If you are dealing with PHP, you might have heard about copy-on-write. It’s a technique also used to pass variables to other functions or copying data. Suppose we have a very long (1MB) string inside variable $a and we copy this to variable $b, all it does is create a variable $b that points to $a which a “copy-on-write flag set”. Only when we are about to change either variable $a or $b, then an actual duplicate will be made so both $a and $b are different.
Virtual memory from application point of view
Even though we don’t really need to deal with all the virtual-to-physical conversions in our daily work, sometimes it can come in handy. For instance: what does it say when a program uses up 10% of memory? Does it mean it uses 10% of physical memory? Is everything inside physical memory or has the OS swapped some of that memory out to disk? Turns out that finding the actual memory usage is not as easy..
As an example, lets take a look at some output from the linux command “top”:
Here are a few important fields:
The amount of virtual memory that your application *CAN* access. This is not the amount of memory the application actually uses. Don’t get confused and don’t make the mistake of summing all those columns up in order to get the amount of memory used inside your system. You can see many large values here but in the end your system might not use that much. This is especially the case when dealing with multi-process applications like apache for instance where lots of data is shared between processes.
The physical memory that a process is using. This does not include swap space (note that the SWAP column of top does not display the swap space that is used. Don’t use it!). However, some of this physical memory could be shared by other processes. So it still doesn’t give you a clear overview of what is actually used.
Amount of memory that COULD be shared. This memory is used by this process, but can also be used by others. For instance, things like shared objects etc. It however does not tell you exactly how much of that memory is shared by others.
So in all fairness, finding the exact amount of memory a process uses is very difficult. If you really want to find out more about memory usage, use dedicated programs like pmap to find out but remember, virtual and physical are different things and all can (and will) be shared and/or swapped. Don’t make assumptions based on statistics you don’t understand.

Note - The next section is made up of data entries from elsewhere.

Lemma wait_satisfied_bits (w : wifi) :
  app_main_wait_satisfied w
  = Z.testbit (wifi_event_group w) 0 && Z.testbit (wifi_event_group w) 1.
Proof.
  unfold app_main_wait_satisfied, wait_bits_satisfied.
  change (Z.lor IPV4_GOTIP_BIT IPV6_GOTIP_BIT) with 3.
  set (g := wifi_event_group w).
  destruct (Z.eqb_spec (Z.land g 3) 3) as [H | H].
  - symmetry. apply andb_true_iff. split.
    + assert (H0 : Z.testbit (Z.land g 3) 0 = true) by (rewrite H; reflexivity).
      rewrite Z.land_spec in H0. apply andb_true_iff in H0. apply H0.
    + assert (H1 : Z.testbit (Z.land g 3) 1 = true) by (rewrite H; reflexivity).
      rewrite Z.land_spec in H1. apply andb_true_iff in H1. apply H1.
  - symmetry. apply not_true_is_false. intros Hb.
    apply andb_true_iff in Hb. destruct Hb as [Hb0 Hb1]. apply H.
    apply Z.bits_inj'. intros n Hn.
    rewrite Z.land_spec, testbit_3 by exact Hn.
    destruct (Z.ltb_spec n 2) as [Hlt | Hge]; [|apply andb_false_r].
    rewrite andb_true_r.
    assert (Hcase : n = 0 \/ n = 1) by lia.
    destruct Hcase; subst n; assumption.
Qed.

Lemma set_bit_spec (g : Z) (k n : Z) :
  0 <= k -> 0 <= n ->
  Z.testbit (xEventGroupSetBits g (2 ^ k)) n = Z.testbit g n || (k =? n).
Proof.
  intros Hk Hn. unfold xEventGroupSetBits.
  rewrite Z.lor_spec, Z.pow2_bits_eqb by exact Hk. reflexivity.
Qed.

Lemma clear_bit_spec (g : Z) (k n : Z) :
  0 <= k -> 0 <= n ->
  Z.testbit (xEventGroupClearBits g (2 ^ k)) n
  = Z.testbit g n && negb (k =? n).
Proof.
  intros Hk Hn. unfold xEventGroupClearBits.
  rewrite Z.ldiff_spec, Z.pow2_bits_eqb by exact Hk. reflexivity.
Qed.

(** What one event does to each flag of the group. *)
Lemma event_handler_bits (e : system_event_id) (w : wifi) (n : Z) :
  0 <= n ->
  Z.testbit (wifi_event_group (snd (event_handler e w))) n
  = if is_disconnected e then Z.testbit (wifi_event_group w) n && (2 <=? n)
    else Z.testbit (wifi_event_group w) n
         || (is_got_ip e && (n =? 0)) || (is_got_ip6 e && (n =? 1)).
Proof.
  intros Hn. unfold event_handler. cbn [snd].
  change IPV4_GOTIP_BIT with (2 ^ 0). change IPV6_GOTIP_BIT with (2 ^ 1).
  destruct e; cbn [wifi_event_group is_disconnected is_got_ip is_got_ip6
                   andb orb];
    rewrite ?orb_false_r; try reflexivity.
  - rewrite set_bit_spec by lia. rewrite (Z.eqb_sym 0 n). reflexivity.
  - rewrite !clear_bit_spec by lia.
    destruct (Z.testbit (wifi_event_group w) n); cbn [andb]; [|reflexivity].
    destruct (Z.eqb_spec 0 n), (Z.eqb_spec 1 n), (Z.leb_spec 2 n);
      try reflexivity; lia.
  - rewrite set_bit_spec by lia. rewrite (Z.eqb_sym 1 n). reflexivity.
Qed.

Lemma handle_events_app (l1 l2 : list system_event_id) (w : wifi) :
  handle_events (l1 ++ l2) w = handle_events l2 (handle_events l1 w).
Proof.
  revert w. induction l1 as [|e l1 IH]; intros w; [reflexivity|].
  cbn [app handle_events]. apply IH.
Qed.

(** The flags after a stretch of events without a disconnect. *)
Lemma handle_events_connected (l : list system_event_id) (w : wifi) (n : Z) :
  0 <= n ->
  existsb is_disconnected l = false ->
  Z.testbit (wifi_event_group (handle_events l w)) n
  = Z.testbit (wifi_event_group w) n
    || (existsb is_got_ip l && (n =? 0))
    || (existsb is_got_ip6 l && (n =? 1)).
Proof.
  intros Hn. revert w.
  induction l as [|e l IH]; intros w Hd; cbn [handle_events existsb] in *.
  - rewrite !orb_false_r. reflexivity.
  - apply orb_false_iff in Hd. destruct Hd as [He Hl].
    rewrite IH, event_handler_bits, He by assumption.
    destruct (Z.testbit (wifi_event_group w) n), (is_got_ip e),
      (is_got_ip6 e), (existsb is_got_ip l), (existsb is_got_ip6 l),
      (n =? 0), (n =? 1); reflexivity.
Qed.

(** X11.  [app_main] goes on exactly when, since the last disconnect, both an
    IPv4 and an IPv6 address were reported: a disconnect clears both
    flags whatever happened before it, and from the fresh group, as after
    a disconnect, the wait is satisfied if and only if both
    [SYSTEM_EVENT_STA_GOT_IP] and [SYSTEM_EVENT_AP_STA_GOT_IP6] have
    arrived; one address family alone never satisfies it. *)
Theorem wait_needs_both_addresses (l1 l2 : list system_event_id)
    (w : wifi) :
  existsb is_disconnected l2 = false ->
  app_main_wait_satisfied
    (handle_events (l1 ++ SYSTEM_EVENT_STA_DISCONNECTED :: l2) w)
  = existsb is_got_ip l2 && existsb is_got_ip6 l2 /\
  app_main_wait_satisfied (handle_events l2 wifi_start)
  = existsb is_got_ip l2 && existsb is_got_ip6 l2.
Proof.
  intros Hd. split.
  - rewrite handle_events_app. cbn [handle_events].
    rewrite wait_satisfied_bits.
    rewrite !handle_events_connected, !event_handler_bits by (lia || exact Hd).
    cbn. rewrite !andb_false_r, !andb_true_r, !orb_false_r. reflexivity.
  - rewrite wait_satisfied_bits.
    rewrite !handle_events_connected by (lia || exact Hd).
    cbn. rewrite !andb_false_r, !andb_true_r, !orb_false_r. reflexivity.
Qed.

Even though I tried to explain it as easy as possible, virtual memory management is one of the hardest parts to get right when dealing with or creating operating systems. The virtual memory manager (VMM) must be capable of making judgement calls about swapping, allocating data efficiently, copy-on-write actions etc. The basics of virtual memory are in fact pretty easy and even though we must go through some hassle as an operating system developer, applications developers should probably never have to deal with the internals of the VMM. From their point of view, malloc() is the only thing that is needed, and it-just-works… But maybe now you have a little bit of understanding what actually go on inside the OS and processor when dealing with memory.